I'm upstairs, listening to Ned watch football. When Ned has sports on TV on Saturday afternoons, it totally reminds me of the TV room where my father would be all weekend. Although I have never heard my father refer to the other team as "a bunch of sugarbritches," as Ned just did. In truth, it's kind of an excellent nonswear, other than the homophobia. I feel like men watching sports do not check themselves for homophobia.
Anyway, when my dad watched sports, people's mothers were often being called into question. One would often be romantically entwined with one's mother, or perhaps one would be the son of a not-very-nice woman. There was also a swear about the football players engaging in an activity that was first mentioned in Sodom and Gomorrah, so here we are back to homophobia.
Well, now Ned has offered to fornicate with the players; I just heard him. Now he's suggesting they go fornicate with themselves.
Goodness. Who knew football was such a sex-filled game?
Anyway, I just popped in to say hi. I'm off to buy root dye and more over-the-counter UTI meds. Don't ask. I mean, I imagine you already have the answer. One would think I'm a football player.

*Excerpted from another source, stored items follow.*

(* ===== verification/MessageValidate.v ===== *)
(** * Message validation ([tx/helper/channel.validate.ts], [tx/helper/packet.validate.ts])

    Every request is checked and turned into an operator before a transaction is
    built: the signer, the identifiers, and the proof bytes decoded by
    [ProofMessages].  The operators of the packet service are those of [PacketOps]. *)

From Stdlib Require Import ZArith Lia.
From S2P Require Import Prelude JsMap JsString JsJson Hex Datum PacketHelpers Redeemers ProtoCodec ProtoMessages ProtoTx ProofMessages PacketDenom PacketOps TxBuilder.

#[local] Open Scope Z_scope.

Definition CHANNEL_ID_PREFIX : string := "channel".

(** ** Operators of the channel service *)

(** An unrecognised ordering leaves the operator's [ordering] undefined. *)
Record ChannelOpenInitOperator := MkChannelOpenInitOperator {
  coi_connectionId : string; coi_counterpartyPortId : string; coi_ordering : option Order; coi_version : string; coi_port_id : string;
}.
Record ChannelOpenTryOperator := MkChannelOpenTryOperator {
  cot_connectionId : string; cot_counterparty : PCounterparty; cot_ordering : Order; cot_version : string; cot_port_id : string;
  cot_counterpartyVersion : string; cot_proofInit : MerkleProof; cot_proofHeight : Height;
}.
Record ChannelOpenAckOperator := MkChannelOpenAckOperator {
  coa_channelSequence : string; coa_counterpartyChannelId : string; coa_counterpartyVersion : string; coa_proofTry : MerkleProof;
  coa_proofHeight : Height;
}.
Record ChannelOpenConfirmOperator := MkChannelOpenConfirmOperator {
  coc_channelSequence : string; coc_proofAck : MerkleProof; coc_proofHeight : Height;
}.
Record ChannelCloseInitOperator := MkChannelCloseInitOperator { cci_port_id : string; cci_channel_id : string; cci_signer : string }.
Record ChannelCloseConfirmOperator := MkChannelCloseConfirmOperator {
  ccc_port_id : string; ccc_channelSequence : string; ccc_proofInit : MerkleProof; ccc_proofHeight : Height;
}.

(** ** Shared checks *)

Definition check_signer (signer : string) : result unit :=
  if decide (signer = "") then Err (GrpcInvalidArgument "Invalid constructed address: Signer is not valid") else Ok tt.

Definition check_hops (hops : list string) : result unit :=
  if decide (length hops = 0%nat) then Err (GrpcInvalidArgument "Invalid connection id: Connection Id is not valid") else Ok tt.

Definition check_channel_id (field channelId : string) : result unit :=
  if negb (startsWith (CHANNEL_ID_PREFIX +:+ "-") channelId) then
    Err (GrpcInvalidArgument ("Invalid argument: " +:+ quoted field +:+ ". Please use the prefix " +:+ quoted (CHANNEL_ID_PREFIX +:+ "-")))
  else Ok tt.

(** [channel_id.replaceAll('channel-', '')] *)
Definition sequence_text (channelId : string) : string :=
  text (remove_all (S (str_length channelId)) (utf8 (CHANNEL_ID_PREFIX +:+ "-")) (utf8 channelId)).

Definition height_of (h : PHeight) : Height := MkHeight (ph_revision_number h) (ph_revision_height h).

Definition read_proof (b : bytes) : result MerkleProof := m ← decodeMerkleProof b; Ok (initializeMerkleProof m).

(** ** Channel messages *)

Definition order_of (ordering : Z) : option Order :=
  match ordering with 0 => Some OrderNone | 1 => Some Unordered | 2 => Some Ordered | _ => None end.

Definition validateAndFormatChannelOpenInitParams (data : PMsgChannelOpenInit) : result (string * ChannelOpenInitOperator) :=
  check_signer (oi_signer data) ≫= fun _ =>
  check_hops (pch_connection_hops (oi_channel data)) ≫= fun _ =>
  Ok (oi_signer data,
      MkChannelOpenInitOperator (default "" (head (pch_connection_hops (oi_channel data))))
        (pc_port_id (pch_counterparty (oi_channel data))) (order_of (pch_ordering (oi_channel data)))
        (pch_version (oi_channel data)) (oi_port_id data)).

Definition validateAndFormatChannelOpenTryParams (data : PMsgChannelOpenTry) : result (string * ChannelOpenTryOperator) :=
  check_signer (ot_signer data) ≫= fun _ =>
  check_hops (pch_connection_hops (ot_channel data)) ≫= fun _ =>
  proofInit ← read_proof (ot_proof_init data);
  Ok (ot_signer data,
      MkChannelOpenTryOperator (default "" (head (pch_connection_hops (ot_channel data))))
        (pch_counterparty (ot_channel data)) Unordered (pch_version (ot_channel data)) (ot_port_id data)
        (ot_counterparty_version data) proofInit (height_of (ot_proof_height data))).

Definition validateAndFormatChannelOpenAckParams (data : PMsgChannelOpenAck) : result (string * ChannelOpenAckOperator) :=
  check_signer (oa_signer data) ≫= fun _ =>
  check_channel_id "channel_id" (oa_channel_id data) ≫= fun _ =>
  proofTry ← read_proof (oa_proof_try data);
  Ok (oa_signer data,
      MkChannelOpenAckOperator (sequence_text (oa_channel_id data)) (oa_counterparty_channel_id data)
        (oa_counterparty_version data) proofTry (height_of (oa_proof_height data))).

Definition validateAndFormatChannelOpenConfirmParams (data : PMsgChannelOpenConfirm) : result (string * ChannelOpenConfirmOperator) :=
  check_signer (oc_signer data) ≫= fun _ =>
  check_channel_id "channel_id" (oc_channel_id data) ≫= fun _ =>
  proofAck ← read_proof (oc_proof_ack data);
  Ok (oc_signer data,
      MkChannelOpenConfirmOperator (sequence_text (oc_channel_id data)) proofAck (height_of (oc_proof_height data))).

Definition validateAndFormatChannelCloseInitParams (data : PMsgChannelCloseInit) : result (string * ChannelCloseInitOperator) :=
  check_signer (cli_signer data) ≫= fun _ =>
  Ok (cli_signer data, MkChannelCloseInitOperator (cli_port_id data) (sequence_text (cli_channel_id data)) (cli_signer data)).

Definition validateAndFormatChannelCloseConfirmParams (data : PMsgChannelCloseConfirm)
  : result (string * ChannelCloseConfirmOperator) :=
  check_signer (clc_signer data) ≫= fun _ =>
  check_channel_id "channel_id" (clc_channel_id data) ≫= fun _ =>
  proofInit ← read_proof (clc_proof_init data);
  Ok (clc_signer data,
      MkChannelCloseConfirmOperator (clc_port_id data) (sequence_text (clc_channel_id data)) proofInit
        (height_of (clc_proof_height data))).

(** ** Packet messages *)

Definition validateAndFormatRecvPacketParams (data : PMsgRecvPacket) : result (string * RecvPacketOperator) :=
  let packet := mr_packet data in
  check_signer (mr_signer data) ≫= fun _ =>
  check_channel_id "destination_channel" (ppk_destination_channel packet) ≫= fun _ =>
  if negb (isSupportedGatewayPortId (ppk_destination_port packet)) then
    Err (GrpcInvalidArgument ("Invalid argument: " +:+ quoted "destination_port" +:+ " " +:+ ppk_destination_port packet +:+
                              " not supported")) else
  let timeoutHeight := height_of (ppk_timeout_height packet) in
  if negb (revisionHeight timeoutHeight =? 0) || negb (revisionNumber timeoutHeight =? 0) then
    Err (GrpcInvalidArgument ("Invalid argument: " +:+ quoted "packet.timeout_height" +:+
      " is not supported for Cardano receive packets; use " +:+ quoted "packet.timeout_timestamp")) else
  proofCommitment ← read_proof (mr_proof_commitment data);
  Ok (mr_signer data,
      MkRecvPacketOperator (ppk_destination_channel packet) (ppk_sequence packet) (toHex (ppk_data packet)) proofCommitment
        (height_of (mr_proof_height data)) timeoutHeight (ppk_timeout_timestamp packet)).

Definition validateAndFormatAcknowledgementPacketParams (data : PMsgAcknowledgement) : result (string * AckPacketOperator) :=
  let packet := ma_packet data in
  check_signer (ma_signer data) ≫= fun _ =>
  check_channel_id "source_channel" (ppk_source_channel packet) ≫= fun _ =>
  if negb (isSupportedGatewayPortId (ppk_source_port packet)) then
    Err (GrpcInvalidArgument ("Invalid argument: " +:+ quoted "source_port" +:+ " " +:+ ppk_source_port packet +:+
                              " not supported")) else
  proofAcked ← read_proof (ma_proof_acked data);
  Ok (ma_signer data,
      MkAckPacketOperator (ppk_source_channel packet) (ppk_sequence packet) (toHex (ppk_data packet)) (height_of (ma_proof_height data))
        proofAcked (toHex (ma_acknowledgement data)) (height_of (ppk_timeout_height packet)) (ppk_timeout_timestamp packet)).

Definition validateAndFormatPrunePacketHistoryParams (data : PMsgPrunePacketHistory) : result PrunePacketHistoryOperator :=
  let required field := Err (GrpcInvalidArgument ("Invalid argument: " +:+ quoted field +:+ " is required")) in
  if decide (mp_signer data = "") then required "signer" else
  if decide (mp_port_id data = "") then required "port_id" else
  check_channel_id "channel_id" (mp_channel_id data) ≫= fun _ =>
  let proofHeight := height_of (default base_message (mp_proof_height data)) in
  if mp_sequence data <=? 0 then
    Err (GrpcInvalidArgument ("Invalid argument: " +:+ quoted "sequence" +:+ " must be positive")) else
  if revisionHeight proofHeight <=? 0 then
    Err (GrpcInvalidArgument ("Invalid argument: " +:+ quoted "proof_height.revision_height" +:+ " must be positive")) else
  if decide (length (mp_proof_commitment_absence data) = 0%nat) then required "proof_commitment_absence" else
  proof ← read_proof (mp_proof_commitment_absence data);
  Ok (MkPrunePacketHistoryOperator (mp_port_id data) (mp_channel_id data) (mp_sequence data) proof proofHeight (mp_signer data)).

(** [memo] is undefined when empty; the operator keeps the empty text. *)
Definition validateAndFormatSendPacketParams (data : PMsgTransfer) : result SendPacketOperator :=
  let invalid who := Err (GrpcInvalidArgument ("Invalid constructed address: " +:+ who +:+ " is not valid")) in
  if decide (mx_sender data = "") then invalid "sender" else
  if decide (mx_receiver data = "") then invalid "receiver" else
  check_channel_id "source_channel" (mx_source_channel data) ≫= fun _ =>
  if decide (mx_signer data = "") then invalid "signer" else
  let tokenDenom := trim (pco_denom (mx_token data)) in
  if decide (tokenDenom = "") then
    Err (GrpcInvalidArgument ("Invalid argument: " +:+ quoted "token.denom" +:+ " is required")) else
  match BigInt (pco_amount (mx_token data)) with
  | Err _ => Err (GrpcInvalidArgument ("Invalid argument: " +:+ quoted "token.amount" +:+ " must be an integer string"))
  | Ok tokenAmount =>
      Ok (MkSendPacketOperator (mx_source_port data) (mx_source_channel data) tokenDenom tokenAmount (mx_sender data)
            (mx_receiver data) (mx_signer data) (height_of (default base_message (mx_timeout_height data))) (mx_timeout_timestamp data) (mx_memo data))
  end.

Now Ned has sent an entire football team to hell. I don't think that's very nice. However, none of his swears comes near the "sugarbritches" line, and I wish it'd make a comeback.
What the hell is a "first down"? Is that sexual? I kind of hope so.

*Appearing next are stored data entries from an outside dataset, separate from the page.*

(* ===== verification/ChannelOps.v ===== *)
(** * Channel handshakes ([tx/channel.service.ts])

    The transaction builders of the channel service: open init, try, ack, confirm and
    close init, confirm.  The first two create a channel end; the others continue from
    the channel's datum.  Each computes the next datum, the HostState update with its
    root witnesses, and the callback of the port's module; ack, confirm and close
    confirm also the redeemer that proves the counterparty's channel end, whose value
    is the protobuf encoding of that end.

    What a builder hands to [lucidService.createUnsigned...Transaction] is a
    [ChannelTx], the union of the DTOs without the deployment's addresses. *)

From Stdlib Require Import ZArith Lia.
From S2P Require Import Prelude JsMap JsString JsJson Hex MerkleTree Datum StateRoot PacketHelpers TreeRebuild TreeServices EscrowShard Voucher Redeemers ProtoCodec ProtoMessages ProofMessages PacketDenom PacketOps MessageValidate.

#[local] Open Scope Z_scope.

(** ** Redeemers and plans *)

Inductive MintChannelRedeemer :=
| MintChanOpenInit
| MintChanOpenTry (counterparty_version : string) (proof_init : MerkleProof) (proof_height : Height).

Definition mint_channel_data (r : MintChannelRedeemer) : pdata :=
  match r with
  | MintChanOpenInit => p_enum 0
  | MintChanOpenTry v p h => PConstr 1 [PBytes v; merkle_proof_data p; height_data h]
  end.

Inductive ChannelPart :=
| MintChannel (encodedMintChannelRedeemer : string)
| SpendChannel (channelUtxo : UTxO) (encodedSpendChannelRedeemer operationPolicyId : string) (channelToken : AuthToken)
    (verifyProof : option (string * string)).

Record ChannelTx := MkChannelTx {
  ct_hostStateUtxo : UTxO;
  ct_encodedHostStateRedeemer : string;
  ct_encodedUpdatedHostStateDatum : string;
  ct_connectionUtxo : UTxO;
  ct_clientUtxo : UTxO;
  ct_moduleKey : GatewayModuleKey;
  ct_moduleUtxo : UTxO;
  ct_encodedSpendModuleRedeemer : string;
  ct_channelTokenUnit : string;
  ct_encodedChannelDatum : string;
  ct_part : ChannelPart;
}.

(** [validators.spendChannel.refValidator.*.scriptHash] *)
Class ChannelDeployment := {
  chanOpenAckPolicyId : string;
  chanOpenConfirmPolicyId : string;
  channelCloseInitPolicyId : string;
  channelCloseConfirmPolicyId : string;
}.

Record ChannelEvent := MkChannelEvent {
  ev_port_id : string; ev_channel_id : string; ev_connection_id : string; ev_counterparty_port_id : string;
  ev_counterparty_channel_id : string;
}.

(** ** [channel.ts] and [constant/channel.ts] *)

Definition channelPath (portId channelId : string) : string := "channelEnds" +:+ "/" +:+ channelPathForPacket portId channelId.

(** The numbers of the protobuf enums [State] and [Order]. *)
Definition STATE_TRYOPEN : Z := 2.
Definition STATE_OPEN : Z := 3.
Definition STATE_CLOSED : Z := 4.
Definition ORDER_MAPPING_CHANNEL (o : Order) : Z := match o with OrderNone => 0 | Ordered => 2 | Unordered => 1 end.
Definition orderFromJSON (n : Z) : Z := match n with 0 => 0 | 1 => 1 | 2 => 2 | _ => -1 end.

Section channel_service.
Context `{SHA : Sha256} `{L : Lucid} `{CV : ChainView} `{BL : Blake2b} `{S3 : Sha3}.
Context `{EV : EscrowEnv} `{DP : Deployment} `{PE : PacketEnv} `{CD : ChannelDeployment}.

Definition encode_mintChannelRedeemer (r : MintChannelRedeemer) : result string :=
  encode_type "mintChannelRedeemer" (Data_to true (mint_channel_data r)).

(** ** Root updates *)

(** [Buffer.from(await encodeChannelEndValue(...), 'hex')] *)
Definition channel_value (c : Channel) : result bytes := v ← encodeChannelEndValue c; Ok (hex_decode_prefix v).
Definition sequence_value (n : Z) : result bytes := v ← encodeIntegerValue n; Ok (hex_decode_prefix v).

Definition service_computeRootWithCreateChannelUpdate (oldRoot portId channelId : string) (d : ChannelDatum)
  : M gstate (StateRootResult CreateChannelW) :=
  channelValue ← liftR (channel_value (channel_end d));
  send ← liftR (sequence_value (next_sequence_send (cd_state d)));
  recv ← liftR (sequence_value (next_sequence_recv (cd_state d)));
  ack ← liftR (sequence_value (next_sequence_ack (cd_state d)));
  computeRootWithCreateChannelUpdate oldRoot portId channelId channelValue send recv ack.

Definition service_computeRootWithUpdateChannelUpdate (oldRoot portId channelId : string) (d : ChannelDatum)
  : M gstate (StateRootResult (list string)) :=
  channelValue ← liftR (channel_value (channel_end d));
  computeRootWithUpdateChannelUpdate oldRoot portId channelId channelValue.

(** ** Datums *)

Definition zero_height : Height := MkHeight 0 0.

Definition new_channel_datum (c : Channel) (portId : string) (token : AuthToken) : ChannelDatum :=
  MkChannelDatum (MkChannelDatumState (MkChannelObj 0 c) 1 1 1 [] [] [] zero_height zero_height) (convertString2Hex portId) token.

(** [{...channelDatum, state: {...channelDatum.state, channel: c}}]: a new object. *)
Definition set_channel (d : ChannelDatum) (c : Channel) : ChannelDatum :=
  let st := cd_state d in
  MkChannelDatum
    (MkChannelDatumState (MkChannelObj (S (obj_ref (channel st))) c) (next_sequence_send st) (next_sequence_recv st)
       (next_sequence_ack st) (packet_commitment st) (packet_receipt st) (packet_acknowledgement st)
       (minimum_receive_proof_height st) (maximum_receive_proof_height st))
    (cd_port d) (cd_token d).

Definition with_state (c : Channel) (s : ChannelState) : Channel :=
  MkChannel s (ch_ordering c) (ch_counterparty c) (ch_connection_hops c) (ch_version c).

Definition acked_channel (c : Channel) (counterpartyChannelId : string) : Channel :=
  MkChannel Open (ch_ordering c)
    (MkChannelCounterparty (cc_port_id (ch_counterparty c)) (convertString2Hex counterpartyChannelId))
    (ch_connection_hops c) (ch_version c).

Definition host_with_channel (h : HostStateDatum) (newRoot : string) : HostStateDatum :=
  let st := hs_state h in
  MkHostStateDatum
    (MkHostState (version st + 1) newRoot (next_client_sequence st) (next_connection_sequence st)
       (next_channel_sequence st + 1) (bound_port st) now)
    (nft_policy h) (deployer h) (shutdown h).

(** ** Loading *)

(** The connection and the client's UTxO; the client's datum is not decoded. *)
Definition load_connection (connectionId : string) : result (UTxO * ConnectionDatum * UTxO) :=
  connectionSequence ← parseConnectionSequence connectionId;
  '(policy, name) ← getConnectionTokenUnit connectionSequence;
  connectionUtxo ← findUtxoByUnit (policy +:+ name);
  connectionDatum ← decode_datum decode_connection connectionUtxo;
  clientSequence ← parseClientSequence (convertHex2String (conn_client_id (cnd_state connectionDatum)));
  clientTokenUnit ← getClientTokenUnit clientSequence;
  clientUtxo ← findUtxoByUnit clientTokenUnit;
  Ok (connectionUtxo, connectionDatum, clientUtxo).

Definition hop_text (d : ChannelDatum) : string := convertHex2String (default "" (head (ch_connection_hops (channel_end d)))).

Definition module_callback (portId : string) (c : IBCModuleCallback pdata) : result (GatewayModuleKey * UTxO * string) :=
  moduleConfig ← getGatewayModuleConfigForPortId portId;
  moduleUtxo ← findUtxoByUnit (module_identifier moduleConfig);
  encodedSpendModuleRedeemer ← encode_iBCModuleRedeemer (Callback c);
  Ok (module_key moduleConfig, moduleUtxo, encodedSpendModuleRedeemer).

Okay, I'm off. I think I'll talk about our good deeds project for this blog on Monday, when people are actually back and reading this. Right now there are four of you who know Ned just called someone not just an idiot, but a fornicating idiot. Seriously, do they bring condoms, these football players? It seems like they'd need to. Do their condoms have their team, you know, pictures on them? What's that called, when you're on the Indian team and you have a picture of an Indian all over the place? Other than racist. Is it called a logo?
Now Ned is up here talking to his cat. "Hello, sweet cat," he just said to her. he kisses his CAT with that mouth.
"This has been a very fun game so far!" said Ned. Sounds like it.
I'll pick up some UTI meds for the football team, too.